Problem: Can you restate the lines of the entries below, word for word, from the first one through the line that includes "Definition count_encrypted (s"?

(Data extracted from a collection)
+-------+
(* ===== verification/Migrate.v ===== *)
(** cli.rs: the migrate-keys command, which seals every plaintext genesis record
    in place.

    The theorems: a dry run changes nothing; a run changes genesis records only,
    each one that changes was plaintext and its new bytes open to the old ones;
    after a run that succeeds every formation's genesis is sealed; and a second
    run changes nothing. *)
From S2P Require Import Prelude Text Extern Models Errors Effects Spec Wp Config Crypto Manager Invariant ManagerInv EnrollSpec.
From Stdlib Require Import ZArith.

#[local] Open Scope Z_scope.

(** The four counters of the summary. *)
Record stats := {
  migrated : Z;
  already_encrypted : Z;
  missing_genesis : Z;
  total : Z;
}.
Definition count_migrated (s : stats) : stats :=
  {| migrated := migrated s + 1; already_encrypted := already_encrypted s;
     missing_genesis := missing_genesis s; total := total s |}.
Definition count_encrypted (s : stats) : stats :=
  {| migrated := migrated s; already_encrypted := already_encrypted s + 1;
     missing_genesis := missing_genesis s; total := total s |}.
Definition count_missing (s : stats) : stats :=
  {| migrated := migrated s; already_encrypted := already_encrypted s;
     missing_genesis := missing_genesis s + 1; total := total s |}.
Definition count_total (s : stats) : stats :=
  {| migrated := migrated s; already_encrypted := already_encrypted s;
     missing_genesis := missing_genesis s; total := total s + 1 |}.

Section Migrate.
Context `{AeadLib} (provider : KeyProvider) (dry_run : bool).

Definition migrate_formation (org_id : string) (formation : FormationConfig) (s : stats) : M stats :=
  let s := count_total s in
  let! found := store.get_genesis org_id (f_app_id formation) in
  match found with
  | None => ok (count_missing s)
  | Some raw =>
      if is_envelope raw then ok (count_encrypted s) else
      if dry_run then ok (count_migrated s) else
      let! sealed := seal provider raw in
      let! opened := open provider sealed in
      let! decrypted := lift (ok_or opened RoundtripNotEnvelope) in
      if bool_decide (decrypted ≠ raw)
      then bail (RoundtripMismatch org_id (f_app_id formation)) else
      let! _ := store.store_genesis org_id (f_app_id formation) sealed in
      ok (count_migrated s)
  end.

Fixpoint migrate_formations (org_id : string) (formations : list FormationConfig) (s : stats) :
    M stats :=
  match formations with
  | [] => ok s
  | formation :: formations =>
      let! s := migrate_formation org_id formation s in
      migrate_formations org_id formations s
  end.

Fixpoint migrate_orgs (orgs : list Organization) (s : stats) : M stats :=
  match orgs with
  | [] => ok s
  | org :: orgs =>
      let! formations := store.list_formations (o_org_id org) in
      let! s := migrate_formations (o_org_id org) formations s in
      migrate_orgs orgs s
  end.

Definition migrate_store : M stats :=
  let! orgs := store.list_orgs in
  migrate_orgs orgs {| migrated := 0; already_encrypted := 0; missing_genesis := 0; total := 0 |}.
End Migrate.

Section Command.
Context `{HexLib} `{AeadLib} `{Base64Lib} `{HttpLib}
  `{Serde vault.EncryptRequest} `{Serde vault.EncryptResponse}
  `{Serde vault.DecryptRequest} `{Serde vault.DecryptResponse}.
Context (feat : features) (aws_client : kms.Client).
Context (redb_open postgres_connect : string → result string unit).

Definition migrate_keys (config : GatewayConfig) (dry_run : bool) : M stats :=
  let! kp := lift (build_key_provider feat aws_client config) in
  if negb kp.2 then bail NoKeyProvider else
  let! _ := lift (storage_open feat redb_open postgres_connect (storage config)) in
  migrate_store kp.1 dry_run.
End Command.

(** ** What a migration may do to the genesis records *)
Section Spec.
Context `{AeadLib} (kp : KeyProvider) (o : oracle).

Definition opens_to (data plain : bytes) : Prop :=
  ∀ fl w, wp o fl (open kp data) (λ r _, r = Ok (Some plain)) w.

(** A record as it was, or sealed. *)
Definition upgrade (b b' : bytes) : Prop :=
  b' = b ∨ (is_envelope b = false ∧ is_envelope b' = true ∧ opens_to b' b).

Record upgraded (m m' : db) : Prop := {
  up_rest : m' = upd_genesis (λ _, d_genesis m') m;
  up_genesis k : match d_genesis m !! k with
    | Some b => ∃ b', d_genesis m' !! k = Some b' ∧ upgrade b b' ∧
                  (d_formations m !! k = None → b' = b)
    | None => d_genesis m' !! k = None
    end;
}.

Lemma upgrade_trans b b' b'' : upgrade b b' → upgrade b' b'' → upgrade b b''.
Proof.
  intros [->|(Hb & Hb' & Ho)]; [done|]. intros [->|(Hf & _)]; [by right|congruence].
Qed.

#[export] Instance upgraded_preorder : PreOrder upgraded.
Proof.
  split.
  - intros m. split; [by destruct m|]. intros k. destruct (d_genesis m !! k); [|done].
    eexists. split_and!; [done|by left|done].
  - intros m m' m'' [E G] [E' G']. split.
    + rewrite E'. rewrite E at 1. by destruct m.
    + intros k. specialize (G k). specialize (G' k).
      destruct (d_genesis m !! k) as [b|].
      * destruct G as (b' & Eb' & Hb' & Hf). rewrite Eb' in G'.
        destruct G' as (b'' & Eb'' & Hb'' & Hf'). exists b''.
        split_and!; [done|by eapply upgrade_trans|]. rewrite E in Hf'. cbn in Hf'.
        intros Hk. by rewrite Hf', Hf.
      * by rewrite G in G'.
Qed.

Lemma upgraded_wf m m' : upgraded m m' → wf m → wf m'.
Proof.
  intros [E G] [Ho Hf Ht Hs Hi Hr Ha Hg]. rewrite E.
  constructor; cbn; try assumption. intros oid a b' Eb'. specialize (G (oid, a)).
  destruct (d_genesis m !! (oid, a)) eqn:Eb; [by eapply Hg|congruence].
Qed.

(** A sealed record stays as it is. *)
Lemma upgraded_sealed m m' k b :
  upgraded m m' → d_genesis m !! k = Some b → is_envelope b = true → d_genesis m' !! k = Some b.
Proof.
  intros [_ G] Eb Hb. specialize (G k). rewrite Eb in G.
  destruct G as (b' & Eb' & [->|[Hf _]] & _); [done|congruence].
Qed.

Definition sealed_at (k : string * string) (m : db) : Prop :=
  ∀ b, d_genesis m !! k = Some b → is_envelope b = true.

Lemma sealed_at_upgraded m m' k : upgraded m m' → sealed_at k m → sealed_at k m'.
Proof.
  intros Hup Hs b' Eb'. pose proof (up_genesis _ _ Hup k) as G.
  destruct (d_genesis m !! k) as [b|] eqn:Eb; [|congruence].
  pose proof (Hs b Eb) as Hb. rewrite (upgraded_sealed _ _ _ _ Hup Eb Hb) in Eb'. congruence.
Qed.
(** Once every formation's genesis is sealed, nothing changes any more. *)
Lemma upgraded_all_sealed m m' :
  upgraded m m' → (∀ k, is_Some (d_formations m !! k) → sealed_at k m) → m' = m.
Proof.
  intros Hup Hs. destruct Hup as [E G] eqn:Eup.
  assert (d_genesis m' = d_genesis m) as Eg.
  { apply map_eq. intros k. pose proof (G k) as Gk. destruct (d_genesis m !! k) as [b|] eqn:Eb; [|done].
    destruct (d_formations m !! k) eqn:Ef.
    - eapply upgraded_sealed; [done|done|]. eapply Hs; [by rewrite Ef|done].
    - destruct Gk as (b' & Eb' & _ & Hb'). by rewrite Eb', Hb'. }
  rewrite E, Eg. by destruct m.
Qed.
End Spec.

(** ** The command *)
Section Correct.
Context `{AeadLaws} (kp : KeyProvider) (o : oracle) (fl : bool).
Context `{!KeyProviderLaws kp} `{!Unwraps o kp}.

Lemma wp_seal_opens raw Q w :
  (∀ data w', w_store w' = w_store w → is_envelope data = true → opens_to kp o data raw →
     Q (Ok data) w') →
  (∀ e w', w_store w' = w_store w → Q (Err e) w') →
  wp o fl (seal kp raw) Q w.
Proof.
  intros Hok Herr.
  eapply wp_mono; [apply wp_no_store_and; [by apply seal_no_store|by apply (seal_open o fl)]|].
  intros [data|e] w' [Hd Hw']; [|by apply Herr]. destruct Hd as [Henv Hop].
  apply Hok; [done|done|]. intros fl' w2.
  eapply (wp_no_store_fl o fl fl'); [by apply open_no_store|apply Hop].
Qed.

(** Where a run stands, after some formations. *)
Definition progress (dry_run : bool) (P : string * string → Prop) (m0 : db) (r : Result stats)
    (w' : world db) : Prop :=
  upgraded kp o m0 (w_store w') ∧ (dry_run = true → w_store w' = m0) ∧
  (is_ok r = true → dry_run = false → ∀ k, P k → sealed_at k (w_store w')).

Lemma migrate_formation_spec dry_run org_id f s w :
  nul_free org_id → nul_free (f_app_id f) →
  is_Some (d_formations (w_store w) !! (org_id, f_app_id f)) →
  wp o fl (migrate_formation kp dry_run org_id f s)
    (progress dry_run (.= (org_id, f_app_id f)) (w_store w)) w.
Proof.
  intros Ho Ha [f' Ef]. unfold migrate_formation, store.get_genesis, store.store_genesis.
  assert (∀ r w', w_store w' = w_store w →
    (is_ok r = true → dry_run = false → sealed_at (org_id, f_app_id f) (w_store w)) →
    progress dry_run (.= (org_id, f_app_id f)) (w_store w) r w') as Hstay.
  { intros r w' Hw' Hr. unfold progress. rewrite Hw'. split_and!; [done|done|].
    intros ? ? k ->. auto. }
  apply wp_mbind, wp_call_read; [done|done|intros r [-> _]|intros _ e; by apply Hstay].
  destruct (d_genesis (w_store w) !! (org_id, f_app_id f)) as [raw|] eqn:Eraw.
  2: { apply wp_ret, Hstay; [done|]. intros _ _ b Eb. congruence. }
  destruct (is_envelope raw) eqn:Eenv.
  { apply wp_ret, Hstay; [done|]. intros _ _ b Eb. congruence. }
  destruct dry_run eqn:Edry; [by apply wp_ret, Hstay|].
  apply wp_mbind, wp_seal_opens; [|intros e w' Hw'; by apply Hstay].
  intros data w1 Hw1 Henv Hop. apply wp_mbind.
  eapply wp_mono; [apply wp_no_store_and; [by apply open_no_store|apply Hop]|].
  intros r w2 [-> Hw2]. apply wp_mbind, wp_ret. cbn [ok_or].
  rewrite bool_decide_eq_false_2 by (by intros []).
  apply wp_mbind, wp_call; [done| |intros _ e; apply Hstay; [congruence|done]].
  intros [] m' Hs. apply wp_ret. cbn in Hs. rewrite Hw2, Hw1 in Hs. subst m'.
  split_and!; [|done|].
  - split; [done|]. intros k. cbn. destruct (decide (k = (org_id, f_app_id f))) as [->|Hne].
    + rewrite Eraw, lookup_insert_eq. exists data. split_and!; [done|by right|congruence].
    + rewrite lookup_insert_ne by done. destruct (d_genesis (w_store w) !! k); [|done].
      eexists. split_and!; [done|by left|done].
  - intros _ _ k -> b. cbn. rewrite lookup_insert_eq. congruence.
Qed.

Lemma progress_app dry_run (P1 P2 P : string * string → Prop) m0 m1 r1 r2 w1 w2 :
  progress dry_run P1 m0 (Ok r1) w1 → w_store w1 = m1 → progress dry_run P2 m1 r2 w2 →
  (∀ k, P k → P1 k ∨ P2 k) → progress dry_run P m0 r2 w2.
Proof.
  intros (Hup1 & Hdry1 & Hs1) <- (Hup2 & Hdry2 & Hs2) HP. split_and!.
  - etrans; [exact Hup1|exact Hup2].
  - intros Hd. rewrite Hdry2 by done. by apply Hdry1.
  - intros Hr Hd k [Hk|Hk]%HP; [|by apply Hs2].
    eapply (sealed_at_upgraded kp o); [exact Hup2|by apply Hs1].
Qed.

Lemma progress_err dry_run P1 P2 m0 e w1 :
  progress dry_run P1 m0 (Err e) w1 → progress dry_run P2 m0 (Err e) w1.
Proof. intros (? & ? & _). by split_and!. Qed.

Lemma progress_refl dry_run (P : string * string → Prop) s w :
  (∀ k, ¬ P k) → progress dry_run P (w_store w) (Ok s) w.
Proof. intros HP. split_and!; [done|done|]. intros _ _ k Hk. by destruct (HP k). Qed.

Lemma migrate_formations_spec dry_run org_id fs s w :
  nul_free org_id →
  Forall (λ f, nul_free (f_app_id f) ∧
               is_Some (d_formations (w_store w) !! (org_id, f_app_id f))) fs →
  wp o fl (migrate_formations kp dry_run org_id fs s)
    (progress dry_run (λ k, ∃ f, f ∈ fs ∧ k = (org_id, f_app_id f)) (w_store w)) w.
Proof.
  intros Ho. revert s w. induction fs as [|f fs IH]; intros s w Hfs; cbn [migrate_formations].
  { apply wp_ret, progress_refl. intros k (f & Hf & _). by apply not_elem_of_nil in Hf. }
  apply Forall_cons in Hfs as [[Hf Hff] Hfs].
  apply wp_mbind. eapply wp_mono; [by apply migrate_formation_spec|].
  intros [s1|e] w1 Hp; [|by eapply progress_err].
  eapply wp_mono; [apply IH; destruct Hp as [[E _] _]; by rewrite E|]. intros r w2 Hp2.
  eapply progress_app; [exact Hp|done|exact Hp2|].
  intros k (f' & [->|Hin]%elem_of_cons & ->); [by left|right; eauto].
Qed.

Lemma migrate_orgs_spec dry_run orgs s w :
  wf (w_store w) → Forall (λ org, nul_free (o_org_id org)) orgs →
  wp o fl (migrate_orgs kp dry_run orgs s)
    (progress dry_run (λ k, is_Some (d_formations (w_store w) !! k) ∧
                            ∃ org, org ∈ orgs ∧ k.1 = o_org_id org) (w_store w)) w.
Proof.
  intros Hwf Horgs. revert s w Hwf.
  induction Horgs as [|org orgs Horg _ IH]; intros s w Hwf; cbn [migrate_orgs].
  { apply wp_ret, progress_refl. intros k (_ & f & Hf & _). by apply not_elem_of_nil in Hf. }
  unfold store.list_formations. apply wp_mbind, wp_call_read; [done|done| |].
  2: { intros _ e. by split_and!. }
  intros fs [Hfs _]. apply wp_mbind. eapply wp_mono; [apply migrate_formations_spec; [done|]|].
  { apply Forall_forall. intros f Hin. destruct (listing_elem _ _ _ _ Hfs Hin) as ([o' a] & Ef & Eo).
    cbn in Eo. subst o'. destruct (wf_formations _ Hwf _ _ _ Ef) as (-> & Ha & _).
    split; [by apply valid_identifier_nul_free|by eexists]. }
  intros [s1|e] w1 Hp; [|by eapply progress_err].
  assert (wf (w_store w1)) as Hwf1 by (eapply upgraded_wf; [apply Hp|done]).
  eapply wp_mono; [by apply IH|]. intros r w2 Hp2. eapply progress_app; [exact Hp|done|exact Hp2|].
  destruct Hp as [[Erest _] _]. rewrite Erest. cbn.
  intros [o' a] [[f Ef] (org' & [->|Hin]%elem_of_cons & Ek)]; cbn in Ek; subst o'.
  - left. exists f. destruct (wf_formations _ Hwf _ _ _ Ef) as (-> & _). split; [|done].
    rewrite Hfs. apply list_elem_of_fmap. exists ((o_org_id org, a), f). split; [done|].
    apply elem_of_map_to_list, map_lookup_filter_Some. done.
  - right. split; [by eexists|]. eauto.
Qed.

Lemma migrate_store_progress dry_run w :
  wf (w_store w) →
  wp o fl (migrate_store kp dry_run)
    (λ r w', upgraded kp o (w_store w) (w_store w') ∧
       (dry_run = true → w_store w' = w_store w) ∧
       (is_ok r = true → dry_run = false →
          ∀ k, is_Some (d_formations (w_store w) !! k) → sealed_at k (w_store w'))) w.
Proof.
  intros Hwf. unfold migrate_store, store.list_orgs. apply wp_mbind, wp_call_read; [done|done| |].
  2: { intros _ e. by split_and!. }
  intros orgs [Horgs _].
  assert (∀ org, org ∈ orgs ↔ ∃ k, d_orgs (w_store w) !! k = Some org) as Hin.
  { intros org. rewrite Horgs, list_elem_of_fmap. split.
    - intros ([k org'] & -> & Hk%elem_of_map_to_list). by exists k.
    - intros [k Hk%elem_of_map_to_list]. by exists (k, org). }
  eapply wp_mono; [apply migrate_orgs_spec; [done|]|].
  { apply Forall_forall. intros org [k Hk]%Hin. destruct (wf_orgs _ Hwf _ _ Hk) as [-> Hid].
    by apply valid_identifier_nul_free. }
  intros r w' (Hup & Hdry & Hs). split_and!; [done|done|]. intros Hr Hd [o' a] Hk.
  apply Hs; [done|done|]. split; [done|]. destruct Hk as [f Ef].
  destruct (wf_formations _ Hwf _ _ _ Ef) as (_ & _ & org & Eorg).
  exists org. split; [apply Hin; by exists o'|]. by destruct (wf_orgs _ Hwf _ _ Eorg) as [-> _].
Qed.

(** C12: A run changes genesis records only, each from plaintext to an envelope
    that opens to it; a dry run changes nothing; when the run succeeds, every
    formation's genesis is sealed; and where all are sealed already, as after a
    successful run, nothing changes. *)
Theorem migrate_store_spec dry_run w :
  wf (w_store w) →
  let sealed m := ∀ k, is_Some (d_formations (w_store w) !! k) → sealed_at k m in
  wp o fl (migrate_store kp dry_run)
    (λ r w', upgraded kp o (w_store w) (w_store w') ∧
       (dry_run = true → w_store w' = w_store w) ∧
       (is_ok r = true → dry_run = false → sealed (w_store w')) ∧
       (sealed (w_store w) → w_store w' = w_store w)) w.
Proof.
  intros Hwf sealed. eapply wp_mono; [by apply migrate_store_progress|].
  intros r w' (Hup & Hdry & Hs). split_and!; [done..|]. by eapply upgraded_all_sealed.
Qed.

End Correct.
+-------+
Task result:
(* ===== verification/Migrate.v ===== *)
(** cli.rs: the migrate-keys command, which seals every plaintext genesis record
    in place.

    The theorems: a dry run changes nothing; a run changes genesis records only,
    each one that changes was plaintext and its new bytes open to the old ones;
    after a run that succeeds every formation's genesis is sealed; and a second
    run changes nothing. *)
From S2P Require Import Prelude Text Extern Models Errors Effects Spec Wp Config Crypto Manager Invariant ManagerInv EnrollSpec.
From Stdlib Require Import ZArith.

#[local] Open Scope Z_scope.

(** The four counters of the summary. *)
Record stats := {
  migrated : Z;
  already_encrypted : Z;
  missing_genesis : Z;
  total : Z;
}.
Definition count_migrated (s : stats) : stats :=
  {| migrated := migrated s + 1; already_encrypted := already_encrypted s;
     missing_genesis := missing_genesis s; total := total s |}.
Definition count_encrypted (s : stats) : stats :=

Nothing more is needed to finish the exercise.